+++ WORKING DATA

(** [for (auto &Arg : F->args()) Arg.setName(Args[Idx++]);] in the symbol
    table of the new function. *)
Fixpoint name_args (Args : list string) (named : list string) (last : nat)
  : list string :=
  match Args with
  | [] => named
  | a :: rest =>
      let '(n, last') := setName named a false last in
      name_args rest (named ++ [n]) last'
  end.

(** [Function::Create(FT, ExternalLinkage, Name, TheModule.get())] for a
    function of [n] parameters: a new declaration at the end of the
    module's function list. *)
Definition Function_Create (Name : string) (Args : list string) (st : CodeGen)
  : IRFunction * CodeGen :=
  let '(n, last) := setName (map FName (TheModule st)) Name true (LastUnique st) in
  let F := mkIRFunction (NextId st) n (name_args Args [] 0) [] in
  (F, mkCodeGen (TheModule st ++ [F]) last (S (NextId st)) (InsertPoint st)
                (NamedValues st) (Errs st) (Verified st) (Undefined st)).

Definition update_function (F : nat) (f : IRFunction -> IRFunction)
           (m : list IRFunction) : list IRFunction :=
  map (fun G => if Nat.eqb (FId G) F then f G else G) m.

(** [BasicBlock::Create] of a block for which the name [Name] is asked,
    in [F]: a new, empty block at the end of [F]; the result is its
    index. *)
Definition BasicBlock_Create (Name : string) (F : IRFunction) (st : CodeGen)
  : nat * CodeGen :=
  (length (Blocks F),
   set_TheModule st
     (update_function (FId F)
        (fun G => mkIRFunction (FId G) (FName G) (FArgs G)
                               (Blocks G ++ [mkBasicBlock []]))
        (TheModule st))).

(** The instruction uses the function [F]: it is a call of it. *)
Definition calls (F : nat) (I : Instruction) : bool :=
  match I with
  | CallInst Callee _ => Nat.eqb Callee F
  | _ => false
  end.

(** [F] has users that its destructor does not drop: an instruction of
    another function of the module calls it.  (The destructor drops the
    instructions of the function itself first.) *)
Definition has_users (F : nat) (m : list IRFunction) : bool :=
  existsb (fun G =>
             negb (Nat.eqb (FId G) F) &&
             existsb (fun B => existsb (fun J => calls F (snd J)) (Insts B)) (Blocks G))
          m.
(** * clever-dev-docs: the ingestion pipeline (crawler and chunker)

  A shallow embedding of [src/spider/chunk.ts], [src/spider/config.ts] and
  [src/spider/crawl.ts], followed by the properties that the specification
  states about them.

  JavaScript strings are sequences of UTF-16 code units; they are modelled
  as lists of [N], so [length] is the [.length] of the source.  Arrays are
  lists, with the last element of the list being the last element of the
  array.  The [Set<string>] of visited paths is a [gset].  What the
  network, the browser, the libraries and the file system answer, a value
  or an exception, is an argument of the functions that await it. *)

From Stdlib Require Import Decimal DecimalNat.
From stdpp Require Import base numbers list strings sorting gmap sets.

#[local] Open Scope N_scope.
#[local] Open Scope nat_scope.

(* ===================================================================== *)
(** * JavaScript string primitives used by the spider *)
(* ===================================================================== *)

Module JS.

Abbreviation jsstring := (list N).

(** A string literal of the source, as code units. *)
Definition lit (s : string) : jsstring :=
  map Ascii.N_of_ascii (String.list_ascii_of_string s).
Arguments lit s%_string.

Definition NL : N := 10%N.       (* "\n" *)
Definition HASH : N := 35%N.     (* "#" *)
Definition DASH : N := 45%N.     (* "-" *)
Definition SLASH : N := 47%N.    (* "/" *)
Definition QUERY : N := 63%N.    (* "?" *)
Definition ZERO : N := 48%N.     (* "0" *)

(** The separator of paragraphs, a blank line: two newlines. *)
Definition BLANK : jsstring := [NL; NL].

(** ECMAScript LineTerminator: what [.] of a regular expression (without
    the [s] flag) refuses. *)
Definition isLineTerminator (c : N) : bool :=
  ((c =? 0x0A) || (c =? 0x0D) || (c =? 0x2028) || (c =? 0x2029))%N.

(** ECMAScript WhiteSpace and LineTerminator: what [\s] matches and what
    [String.prototype.trim] removes. *)
Definition isWhiteSpace (c : N) : bool :=
  (((0x09 <=? c) && (c <=? 0x0D)) || (c =? 0x20) || (c =? 0xA0)
   || (c =? 0x1680) || ((0x2000 <=? c) && (c <=? 0x200A))
   || (c =? 0x2028) || (c =? 0x2029) || (c =? 0x202F) || (c =? 0x205F)
   || (c =? 0x3000) || (c =? 0xFEFF))%N.

Fixpoint takeWhile {A} (p : A → bool) (l : list A) : list A :=
  match l with
  | [] => []
  | x :: t => if p x then x :: takeWhile p t else []
  end.

Fixpoint dropWhile {A} (p : A → bool) (l : list A) : list A :=
  match l with
  | [] => []
  | x :: t => if p x then dropWhile p t else l
  end.

Definition trimStart (s : jsstring) : jsstring := dropWhile isWhiteSpace s.
Definition trimEnd (s : jsstring) : jsstring :=
  reverse (dropWhile isWhiteSpace (reverse s)).
(** [s.trim()] *)
Definition trim (s : jsstring) : jsstring := trimEnd (trimStart s).

(** [a || b] on strings: the empty string is the only falsy string. *)
Definition orElse (a b : jsstring) : jsstring :=
  match a with [] => b | _ => a end.

Definition consHead (c : N) (parts : list jsstring) : list jsstring :=
  match parts with
  | [] => [[c]]
  | w :: ws => (c :: w) :: ws
  end.

(** [s.split(sep)] for a separator of one code unit; the empty string
    splits into one empty piece. *)
Fixpoint split (sep : N) (s : jsstring) : list jsstring :=
  match s with
  | [] => [[]]
  | c :: t => if (c =? sep)%N then [] :: split sep t
              else consHead c (split sep t)
  end.

(** [arr.join(sep)] *)
Fixpoint join (sep : jsstring) (arr : list jsstring) : jsstring :=
  match arr with
  | [] => []
  | [x] => x
  | x :: rest => x ++ sep ++ join sep rest
  end.

(** [s.split(/\n\n+/)]: [inSep] says that the units just read belong to a
    separator (a run of two or more newlines) that is being skipped. *)
Fixpoint splitBlank (inSep : bool) (s : jsstring) : list jsstring :=
  match s with
  | [] => [[]]
  | c :: t =>
      if (c =? NL)%N then
        if inSep then splitBlank true t
        else match t with
             | c2 :: t2 =>
                 if (c2 =? NL)%N then [] :: splitBlank true t2
                 else consHead c (splitBlank false t)
             | [] => consHead c (splitBlank false t)
             end
      else consHead c (splitBlank false t)
  end.

(** [s.startsWith(p)] *)
Fixpoint startsWith (p s : jsstring) : bool :=
  match p, s with
  | [], _ => true
  | a :: p', b :: s' => (a =? b)%N && startsWith p' s'
  | _ :: _, [] => false
  end.

(** [s.includes(c)] for a pattern of one code unit *)
Definition includes (c : N) (s : jsstring) : bool :=
  existsb (λ x, (x =? c)%N) s.

(** [arr.includes(s)] on an array of strings *)
Definition arrIncludes (s : jsstring) (arr : list jsstring) : bool :=
  bool_decide (s ∈ arr).

Fixpoint uintUnits (d : Decimal.uint) : jsstring :=
  match d with
  | Nil => []
  | D0 d => 48%N :: uintUnits d
  | D1 d => 49%N :: uintUnits d
  | D2 d => 50%N :: uintUnits d
  | D3 d => 51%N :: uintUnits d
  | D4 d => 52%N :: uintUnits d
  | D5 d => 53%N :: uintUnits d
  | D6 d => 54%N :: uintUnits d
  | D7 d => 55%N :: uintUnits d
  | D8 d => 56%N :: uintUnits d
  | D9 d => 57%N :: uintUnits d
  end.

(** [String(i)] for an array index [i]: its decimal digits. *)
Definition ofIndex (i : nat) : jsstring := uintUnits (Nat.to_uint i).

(** [s.padStart(n, fill)] for a filler of one code unit *)
Definition padStart (n : nat) (fill : N) (s : jsstring) : jsstring :=
  repeat fill (n - length s) ++ s.

(** The engine's Unicode case mapping, [String.prototype.toLowerCase], is
    not part of the repository: it is an interface of the host. *)
Class Engine := { toLowerCase : jsstring → jsstring }.

Definition lowerUnit (c : N) : N :=
  if ((65 <=? c) && (c <=? 90))%N then (c + 32)%N else c.

(** An engine that agrees with ECMAScript on strings of ASCII code units. *)
Definition asciiEngine : Engine := {| toLowerCase := map lowerUnit |}.

End JS.
Import JS.
(** ** Trigger executions *)

Lemma fireDevice_events (h : host) (mtd : gmap string (pyval * Z))
    (triggers : gmap Z trigger) (dev : device) (evs : list OfflineEvent) :
  fireDevice h mtd triggers dev = Return evs ->
  (length evs <= 1)%nat
  /\ Forall (fun e => deviceKey e = dev_id dev
                      /\ exists t, mtd !! str_of_Z (dev_id dev)
                                   = Some (t, triggerId e)) evs.
Proof.
  unfold fireDevice.
  destruct (mtd !! str_of_Z (dev_id dev)) as [[timer id]|];
    [|intros [= <-]; split; [simpl; lia | constructor]].
  destruct (negb (dev_enabled dev));
    [intros [= <-]; split; [simpl; lia | constructor]|].
  destruct (triggers !! id) as [trig|]; [|discriminate].
  destruct (negb (trig_enabled trig));
    [intros [= <-]; split; [simpl; lia | constructor]|].
  assert (Ev : forall r, deviceKey {| deviceKey := dev_id dev;
                                      triggerId := id; why := r |}
                         = dev_id dev
                         /\ exists t, Some (timer, id)
                                      = Some (t, triggerId
                                                   {| deviceKey := dev_id dev;
                                                      triggerId := id;
                                                      why := r |}))
    by (intros r; split; [reflexivity | exists timer; reflexivity]).
  destruct (String.eqb_spec (pluginTypeId trig) "weatherSiteOffline") as [E|_].
  - rewrite E. cbn [String.eqb Ascii.eqb Bool.eqb].
    destruct (py_int timer) as [minutes|]; [|discriminate]. simpl.
    destruct (timedelta_minutes minutes) as [delta|]; [|discriminate]. simpl.
    destruct (map_getitem (states dev) "currentObservationEpoch") as [ep|];
      [|discriminate]. simpl.
    destruct (current_observation h ep) as [seen|]; [|discriminate]. simpl.
    destruct (_ <=? _); simpl.
    + intros [= <-]. split; [simpl; lia | repeat constructor; apply Ev].
    + destruct (map_getitem (states dev) "temp") as [temp|]; [|discriminate].
      simpl. destruct (le_minus55 temp); intros [= <-];
        (split; [simpl; lia | repeat constructor; apply Ev]).
  - simpl.
    destruct (String.eqb (pluginTypeId trig) "weatherAlert");
      [|intros [= <-]; split; [simpl; lia | constructor]].
    destruct (map_getitem (states dev) "alertStatus") as [a|]; [|discriminate].
    simpl. destruct (py_eq_str a "true"); intros [= <-];
      (split; [simpl; lia | repeat constructor; apply Ev]).
Qed.

(** X18: a device gives at most one trigger execution per cycle, and
    it is always the execution of the trigger bound to that device. *)
Theorem fireDevice_at_most_one_execution (h : host)
    (mtd : gmap string (pyval * Z)) (triggers : gmap Z trigger) (dev : device)
    (evs : list OfflineEvent) :
  fireDevice h mtd triggers dev = Return evs ->
  (length evs <= 1)%nat
  /\ forall e, In e evs ->
       deviceKey e = dev_id dev
       /\ exists t, mtd !! str_of_Z (dev_id dev) = Some (t, triggerId e).
Proof.
  intros H. destruct (fireDevice_events h mtd triggers dev evs H) as [Hl Hf].
  split; [exact Hl|]. rewrite List.Forall_forall in Hf. exact Hf.
Qed.
(** * Smart-Traffic-Light: fuzzy duration engine and lane coordination

    A shallow embedding of the ESP32 lane controllers
    ([esp32_arduino_ide/esp32_lane3/esp32_lane3.ino], [esp1_lane1.cpp]) and of
    the console simulator of the same repository, followed by the properties
    of the design document that were checked against them.

    Conventions of the embedding.
    - C [int] and [unsigned long] values are integers of [Z]; the one place
      where the source relies on unsigned wrap-around ([millis() - t]) writes
      the reduction modulo 2^32 out.
    - C [float] and [double] values are rationals of [Q].  In the lane
      controllers the only float input is a vehicle count converted from an
      [int] ([int_to_float]); their membership functions and centroid are
      compared with the design document as functions on numbers, and their
      quotients and products are not rounded.  In the console simulator the
      counts are floats read from the console, and every operation is
      rounded to binary32 or binary64 as its C type prescribes ([float],
      [double] below).
    - Arduino [String] values are [string]s.
    - Everything the controller does to the outside world (writes to the
      lamp pins, MQTT publications) is appended to a trace kept in the node
      state, oldest effect first.  One lamp setting, that is the three
      successive calls of [digitalWrite] on the red, the yellow and the
      green pin, is one entry of the trace; [pin_calls] and [pin_levels]
      give the single calls and the levels of the pins between them. *)

From Stdlib Require Import ZArith QArith Qround Qpower Bool List String Ascii.
From Stdlib Require Import Lia Lqa.
Import ListNotations.

Local Open Scope Q_scope.

(** ** Comparisons on [float] *)

(** [x < y] on floats, as a boolean. *)
Definition Qltb (x y : Q) : bool := negb (Qle_bool y x).

(** [(int)f]: conversion of a float to [int] truncates toward zero. *)
Definition float_to_int (f : Q) : Z := Z.quot (Qnum f) (Z.pos (Qden f)).


(** ** Binary floating point

    Rounding of a rational to the nearest number of a binary format, ties
    to the even significand: [prec] is the precision of the format in bits
    and [emin] the exponent of its least positive number.  The formats have
    no largest number here: what is rounded in this development, [int]s
    and durations, lies far below 2^128. *)

Module Binary.

Definition pow2 (e : Z) : Q := 2 ^ e.

(** The exponent of the binade of a positive rational: the [k] with
    [2^k <= q < 2^(k+1)]. *)
Definition ilog2 (q : Q) : Z :=
  let k := (Z.log2 (Qnum q) - Z.log2 (Z.pos (Qden q)))%Z in
  if Qle_bool (pow2 k) q then k else (k - 1)%Z.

++++++

INSTRUCTIONS TO FOLLOW
Everything in the material above from the line that has "Definition includes (c" through the line that has "if ((65 <=? c)" must be duplicated exactly, with no other lines given.

RESPONSE TO THE TASK
Definition includes (c : N) (s : jsstring) : bool :=
  existsb (λ x, (x =? c)%N) s.

(** [arr.includes(s)] on an array of strings *)
Definition arrIncludes (s : jsstring) (arr : list jsstring) : bool :=
  bool_decide (s ∈ arr).

Fixpoint uintUnits (d : Decimal.uint) : jsstring :=
  match d with
  | Nil => []
  | D0 d => 48%N :: uintUnits d
  | D1 d => 49%N :: uintUnits d
  | D2 d => 50%N :: uintUnits d
  | D3 d => 51%N :: uintUnits d
  | D4 d => 52%N :: uintUnits d
  | D5 d => 53%N :: uintUnits d
  | D6 d => 54%N :: uintUnits d
  | D7 d => 55%N :: uintUnits d
  | D8 d => 56%N :: uintUnits d
  | D9 d => 57%N :: uintUnits d
  end.

(** [String(i)] for an array index [i]: its decimal digits. *)
Definition ofIndex (i : nat) : jsstring := uintUnits (Nat.to_uint i).

(** [s.padStart(n, fill)] for a filler of one code unit *)
Definition padStart (n : nat) (fill : N) (s : jsstring) : jsstring :=
  repeat fill (n - length s) ++ s.

(** The engine's Unicode case mapping, [String.prototype.toLowerCase], is
    not part of the repository: it is an interface of the host. *)
Class Engine := { toLowerCase : jsstring → jsstring }.

Definition lowerUnit (c : N) : N :=
  if ((65 <=? c) && (c <=? 90))%N then (c + 32)%N else c.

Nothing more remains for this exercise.